If you were looking for a compendium of modern Hollywood clichés you need look no further than Backdraft. From Gregory Widen‘s script to Ron Howard’s directing, Hans Zimmer’s music to the performances from an otherwise eye-catching cast, it is so unrelentingly formulaic as to, given the talent involved, beggar belief.
The film opens with a preamble in which a young boy (who looks like director probably looked at the same age), Brian, sees his fireman dad (Kurt Russell) immolated by a fireball (caused by the eponymous and much-to-be-exposed backdraft). One hopes the egregiously mawkish tone is because the tragedy is seen through a child’s eyes, but the bad news is that the film pretty much remains in the same vein.

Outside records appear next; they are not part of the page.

Lemma get_resend_loop_ok now now_end pto rto_ns queue t :
  is_u64 now -> times_ok t -> float_ok t ->
  let t' := (get_resend_loop now now_end pto rto_ns queue t).1 in float_ok t' /\ times_ok t'.
Proof.
  intros Hnow Ht Hf. induction queue as [|id rest IH]; cbn [get_resend_loop].
  - split; [by apply (float_ok_fields t)|done].
  - destruct (pending_receipts t !! id) as [e|]; [|done]. destruct (check_timers _ _ _ _ _ _).
    + split; [by apply (float_ok_fields t)|done].
    + apply fire_rto_ok; [done|done|by apply (float_ok_fields t)].
    + split; [by apply (float_ok_fields t)|done].
Qed.

Lemma drop_packets_ok l t n :
  times_ok t -> float_ok t ->
  let st := foldl (fun st pid => drop_packet pid st) (t, n) l in float_ok st.1 /\ times_ok st.1.
Proof.
  revert t n. induction l as [|id l IH]; intros t n Ht Hf; [done|]. simpl. apply IH.
  - by apply map_Forall_delete.
  - by apply (float_ok_fields t).
Qed.

Lemma drop_stream_ok stream_id t :
  times_ok t -> float_ok t -> float_ok (drop_stream stream_id t).1 /\ times_ok (drop_stream stream_id t).1.
Proof.
  intros Ht Hf. unfold drop_stream.
  pose proof (drop_packets_ok (owned_packets stream_id t) t 0 Ht Hf) as [H1 H2].
  destruct (owned_packets stream_id t) as [|pid owned]; [done|].
  destruct (foldl _ (t, 0) _) as [t' n]. split; [by apply (float_ok_fields t')|done].
Qed.

Lemma step_total t o :
  op_ok o -> times_ok t -> float_ok t ->
  exists t' r, step t o = Some (t', r) /\ float_ok t' /\ times_ok t'.
Proof.
  intros Ho Ht Hf. destruct o as [now id p token stream size|now id p token|now ids|id|now now_end]; simpl in *.
  - eexists _, _. split; [done|].
    assert (Hi : forall st, float_ok (report_sent_packet_inner now id p token st size t)
      /\ times_ok (report_sent_packet_inner now id p token st size t)).
    { intros st. split; [by apply report_sent_inner_float_ok|]. unfold report_sent_packet_inner, times_ok.
      destruct (pending_receipts t !! id); simpl; apply map_Forall_insert_2; try done; apply Ho. }
    destruct stream; apply Hi.
  - unfold refresh_sent_packet. destruct (pending_receipts t !! id); [|eauto].
    eexists _, _. split; [done|]. split; [by apply (float_ok_fields t)|]. by apply map_Forall_insert_2.
  - unfold report_received_receipts.
    destruct (ack_packets_total now ids t [] Ho Ht Hf) as (t' & info & -> & Hf' & Ht').
    cbn [mbind option_bind]. eauto.
  - pose proof (drop_stream_ok id t Ht Hf) as Hd. destruct (drop_stream id t). eauto.
  - pose proof (get_resend_loop_ok now now_end (probe_timeout t) (as_nanos_u64 (effective_rto t))
      (resend_queue t) t (proj1 Ho) Ht Hf) as Hg.
    unfold get_resend. destruct (get_resend_loop _ _ _ _ _ _). eauto.
Qed.

Lemma run_total os t :
  Forall op_ok os -> times_ok t -> float_ok t ->
  exists t' rs, run t os = Some (t', rs) /\ float_ok t'.
Proof.
  intros Hok. revert t. induction Hok as [|o os Ho _ IH]; intros t Ht Hf; simpl; [eauto|].
  destruct (step_total t o Ho Ht Hf) as (t1 & r & -> & Hf1 & Ht1). cbn [mbind option_bind].
  destruct (IH t1 Ht1 Hf1) as (t2 & rs & -> & Hf2). cbn [mbind option_bind]. eauto.
Qed.

(** ** Properties *)

(** C5: exactly-once release of flight size. Over any sequence of sends,
    refreshes, receipts, stream drops and resend checks, the bytes put in flight
    are the bytes of the packets still tracked plus the bytes released, where
    each packet's bytes are released by exactly one of: its acknowledgement, its
    abandonment, or the drop of its stream. No interleaving releases a packet
    twice or loses it. *)
Theorem flight_size_released_once (os : list op) (t : SentPacketTracker) (rs : list outcome) :
  Forall op_ok os -> run new_with_time_source os = Some (t, rs) ->
  sumZ added_bytes rs <= u64_max ->
  sumZ added_bytes rs = pending_bytes t + sumZ released_bytes rs
  /\ 0 <= pending_bytes t.
Proof.
  intros Hok H Hmax. split.
  - pose proof (run_bytes _ _ _ _ Hok H sent_wf_new) as Hb.
    replace (pending_bytes new_with_time_source) with 0 in Hb by done. lia.
  - apply sizes_nonneg. eapply sent_run_wf; [exact Hok|exact H|apply sent_wf_new].
Qed.

(** A first send of packet 1 on stream 9, a control packet 2, a timeout that
    resends packet 1, the drop of stream 9 while that resend is in progress, and
    the late refresh. *)
Definition demo_ops : list op :=
  [OSend 0 1 [Byte.x01] None (Stream 9) 100; OSend 5 2 [Byte.x02] None Control 50;
   OResend 1000000000 1000000000; ODrop 9; ORefresh 1000000010 1 [Byte.x01] None;
   OAck 1000000020 [1; 2]].

Lemma flight_size_released_once_witness :
  exists t rs, run new_with_time_source demo_ops = Some (t, rs)
    /\ sumZ added_bytes rs = 150 /\ pending_bytes t + sumZ released_bytes rs = 150.
Proof.
  destruct (run new_with_time_source demo_ops) as [[t rs]|] eqn:E; [|vm_compute in E; discriminate].
  assert (Ha : sumZ added_bytes rs = 150) by (vm_compute in E; injection E as _ <-; vm_compute; done).
  exists t, rs. split; [done|]. split; [exact Ha|]. rewrite <- Ha. symmetry.
  apply (flight_size_released_once demo_ops t rs); [|exact E|rewrite Ha; unfold u64_max; lia].
  repeat constructor; unfold is_u64, u64_max; lia.
Defined.

(** The tracking structures never drift apart. In every reachable state the
    packets with a stream tag are exactly the packets in flight, every one of
    them is queued for retransmission, the retransmission, probe and count
    records mention only packets in flight, the count of each is at most
    [MAX_PACKET_RETRANSMITS], and the RTO and its backoff stay within bounds. *)
Lemma tracker_invariant (os : list op) (t : SentPacketTracker) (rs : list outcome) :
  Forall op_ok os -> run new_with_time_source os = Some (t, rs) -> wf t.
Proof. intros Hok H. eapply sent_run_wf; [exact Hok|exact H|apply sent_wf_new]. Qed.

Lemma tracker_invariant_witness :
  exists t rs, run new_with_time_source demo_ops = Some (t, rs) /\ wf t.
Proof.
  destruct (run new_with_time_source demo_ops) as [[t rs]|] eqn:E; [|vm_compute in E; discriminate].
  exists t, rs. split; [done|]. apply (tracker_invariant demo_ops t rs); [|exact E].
  repeat constructor; unfold is_u64, u64_max; lia.
Defined.

(** What [get_resend] may do. A resend, probe or abandonment always names a
    packet in flight and carries its own payload or size; a resend or an
    abandonment happens only once the effective RTO has elapsed, keeps or
    removes the packet accordingly and doubles the backoff up to 512 or leaves
    it; a probe happens before the RTO, at most once per transmission, and does
    not touch the backoff; an abandonment happens only after
    [MAX_PACKET_RETRANSMITS] retransmissions. *)
Lemma resend_action_sound (now now_end : Z) (t : SentPacketTracker) :
  wf t -> action_ok now t (get_resend now now_end t).1 (get_resend now now_end t).2.
Proof.
  intros Hw. pose proof (get_resend_action now now_end t Hw) as H. by destruct (get_resend now now_end t).
Qed.

Lemma resend_action_sound_witness :
  let t := report_sent_packet 0 1 [Byte.x01] new_with_time_source in
  wf t /\ (get_resend 1000000000 1000000000 t).2 = Resend 1 [Byte.x01]
  /\ action_ok 1000000000 t (get_resend 1000000000 1000000000 t).1 (Resend 1 [Byte.x01]).
Proof.
  intros t. assert (Hw : wf t).
  { apply report_sent_packet_inner_wf; [apply sent_wf_new|]. unfold is_u64, u64_max. simpl. lia. }
  split; [exact Hw|]. split; [vm_compute; reflexivity|].
  exact (resend_action_sound 1000000000 1000000000 t Hw).
Defined.

(** No busy loop. When [get_resend] tells the connection to wait, the
    deadline is in the future: the recv loop that calls it again only then
    cannot spin. (The empty-queue deadline adds at most 60 seconds to the
    clock, so it needs the clock to be that far below [u64::MAX].) *)
Lemma wait_deadline_in_future (now now_end d : Z) (t : SentPacketTracker) :
  wf t -> 0 <= now <= now_end -> now_end + from_secs 60 <= u64_max ->
  (get_resend now now_end t).2 = WaitUntil d -> now < d.
Proof.
  intros Hw Hn Hmax H. unfold get_resend in H.
  pose proof (effective_rto_bounds t Hw) as [Hlo Hhi].
  assert (Has : as_nanos_u64 (effective_rto t) = effective_rto t).
  { apply wrap64_id. unfold MIN_RTO, from_millis in Hlo. int_lia. }
  rewrite Has in H. clear Has. revert H. generalize (probe_timeout t) as pto.
  generalize (resend_queue t) as q. intros q pto.
  induction q as [|x rest IH]; cbn [get_resend_loop]; intros H.
  - simpl in H. injection H as <-. unfold as_nanos_u64.
    rewrite !wrap64_id; unfold MIN_RTO, from_millis in Hlo;
      rewrite ?wrap64_id by int_lia; int_lia.
  - destruct (pending_receipts t !! x) as [e|]; [|auto].
    pose proof (check_timers_spec now pto (effective_rto t) x (pr_sent_time_nanos e) t) as Hc.
    destruct (check_timers _ _ _ _ _ _); [done| |by simplify_eq/=; lia].
    revert H. unfold fire_rto. by destruct (_ <? _).
Qed.

Lemma wait_deadline_in_future_witness :
  let t := report_sent_packet 0 1 [Byte.x01] new_with_time_source in
  (get_resend 10 10 t).2 = WaitUntil 1000000000 /\ 10 < 1000000000.
Proof.
  intros t. split; [vm_compute; reflexivity|].
  apply (wait_deadline_in_future 10 10 1000000000 t).
  - apply report_sent_packet_inner_wf; [apply sent_wf_new|]. unfold is_u64, u64_max. simpl. lia.
  - lia.
  - unfold from_secs, nanos_per_sec, u64_max. lia.
  - vm_compute; reflexivity.
Defined.

(** A packet is retransmitted a bounded number of times. From any
    well-formed state, in any continuation that does not register the packet
    anew, a tracked packet is retransmitted on timeout at most
    [MAX_PACKET_RETRANSMITS] times minus the number of times it already was, and
    an untracked one never. *)
Lemma retransmissions_bounded (id : PacketId) (os : list op) (t t' : SentPacketTracker)
    (rs : list outcome) :
  wf t -> Forall op_ok os -> Forall (not_send id) os -> run t os = Some (t', rs) ->
  resends id rs <= (if contains_packet id t then MAX_PACKET_RETRANSMITS - retransmit_count id t else 0).
Proof.
  intros Hw Hok Hn H. pose proof (run_budget id _ _ _ _ Hok Hn H Hw) as Hb.
  pose proof (sent_run_wf _ _ _ _ Hok H Hw) as Hw'. pose proof (budget_nonneg id t' Hw').
  unfold budget at 2 in Hb. lia.
Qed.

Lemma retransmissions_bounded_witness :
  let t := report_sent_packet 0 1 [Byte.x01] new_with_time_source in
  let os := [OResend 1000000000 1000000000; OAck 1000000001 []; OResend 3000000000 3000000000] in
  exists t' rs, run t os = Some (t', rs) /\ resends 1 rs = 2 /\ 2 <= 12.
Proof.
  intros t os. destruct (run t os) as [[t' rs]|] eqn:E; [|vm_compute in E; discriminate].
  assert (Hr : resends 1 rs = 2) by (vm_compute in E; injection E as _ <-; vm_compute; done).
  exists t', rs. split; [done|]. split; [exact Hr|]. rewrite <- Hr.
  apply (retransmissions_bounded 1 os t t' rs).
  - apply report_sent_packet_inner_wf; [apply sent_wf_new|]. unfold is_u64, u64_max. simpl. lia.
  - repeat constructor; unfold is_u64, u64_max; lia.
  - repeat constructor.
  - exact E.
Defined.

(** Karn's algorithm. Once a packet has been retransmitted, by timeout or as a
    probe, its acknowledgement releases its bytes and resets the backoff but
    yields no RTT sample and leaves the smoothed RTT, its variance, the minimum
    RTT and the RTO untouched; it never panics. *)
Theorem karn_no_sample_after_retransmit (now now_end now' : Z) (id : PacketId) (p : payload)
    (t t' : SentPacketTracker) (a : ResendAction) :
  wf t -> get_resend now now_end t = (t', a) -> (a = Resend id p \/ a = TlpProbe id p) ->
  exists e t'' loss,
    report_received_receipts now' [id] t'
      = Some (t'', ([(None, pr_packet_size e, pr_token e)], loss))
    /\ pending_receipts t !! id = Some e
    /\ srtt t'' = srtt t' /\ rttvar t'' = rttvar t' /\ min_rtt t'' = min_rtt t' /\ rto t'' = rto t'
    /\ rto_backoff t'' = 1.
Proof.
  intros Hw H Ha. pose proof (get_resend_action now now_end t Hw) as Hact. rewrite H in Hact.
  destruct Ha as [-> | ->]; destruct Hact as (e & He & -> & Hact).
  - destruct Hact as (_ & Hp & Hre & _).
    destruct (ack_retransmitted now' id t' (Entry (pr_payload e) now (pr_token e) (pr_packet_size e)))
      as (t'' & loss & Hack & H1 & H2 & H3 & H4 & H5 & _); [by rewrite Hp, lookup_insert_eq|done|].
    by exists e, t'', loss.
  - destruct Hact as (_ & _ & _ & Hp & Hre & _).
    destruct (ack_retransmitted now' id t' e) as (t'' & loss & Hack & H1 & H2 & H3 & H4 & H5 & _);
      [by rewrite Hp|done|].
    by exists e, t'', loss.
Qed.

We then cut to the main story which begins some twenty years later. After a patchy personal history Brian is now a rookie fireman and his first assignment is at Chicago’s Engine Company No. 17, where hey-ho, his older brother, Stephen (symptomatic of the film’s heavy-handedness, played by Kurt Russell) also is stationed. Unlike Brian, Stephen is, of course, a living legend in the fire-fighting world, just like Dad, and it doesn’t take long before the two are going head-to-head. To spice this material up both men have rocky relationships (with Jennifer Jason Leigh and Rebecca DeMornay respectively) that they are trying to repair. And just for good measure Brian’s g.f. works for a crooked politician (J.T. Walsh) who is rorting fire department funds. And why not chuck in Robert DeNiro as a canny arson investigator?
Not only does all of this material unfold with dire predictability and laughably trite dialogue but there is an anthropomorphizing theme that is re-iterated to within an inch of its life and which reaches its apogee in Donald Sutherland’s Hannibal Lecter of arson - that fire is not just fire but has human like qualities and that “to kill it you have to love it just a little bit” (or words to that effect).
If the hackneyed script is at the heart of the problem and Howard gives us what presumably exactly was on the page, it’s hard to respect Sutherland or DeNiro for their respectively embarrassing and by-numbers contributions, Leigh is woefully miscast and Baldwin appears to be channeling Nicholas Cage. Russell does give his all as the alpha male father substitute (nicknamed “Bull”, which deserves to be read both ways) but nothing can shake the stereotypicality of his character. The scene in which he emerges from the flames heroically holding a black child is a gem of ridiculously earnest self-importance.
The only thing about the film that deserves commendation is the pre-CGI-era recreation of the fires. Needless to say, however that does not a good movie make. Surprisingly, or maybe not, the film was a box office hit.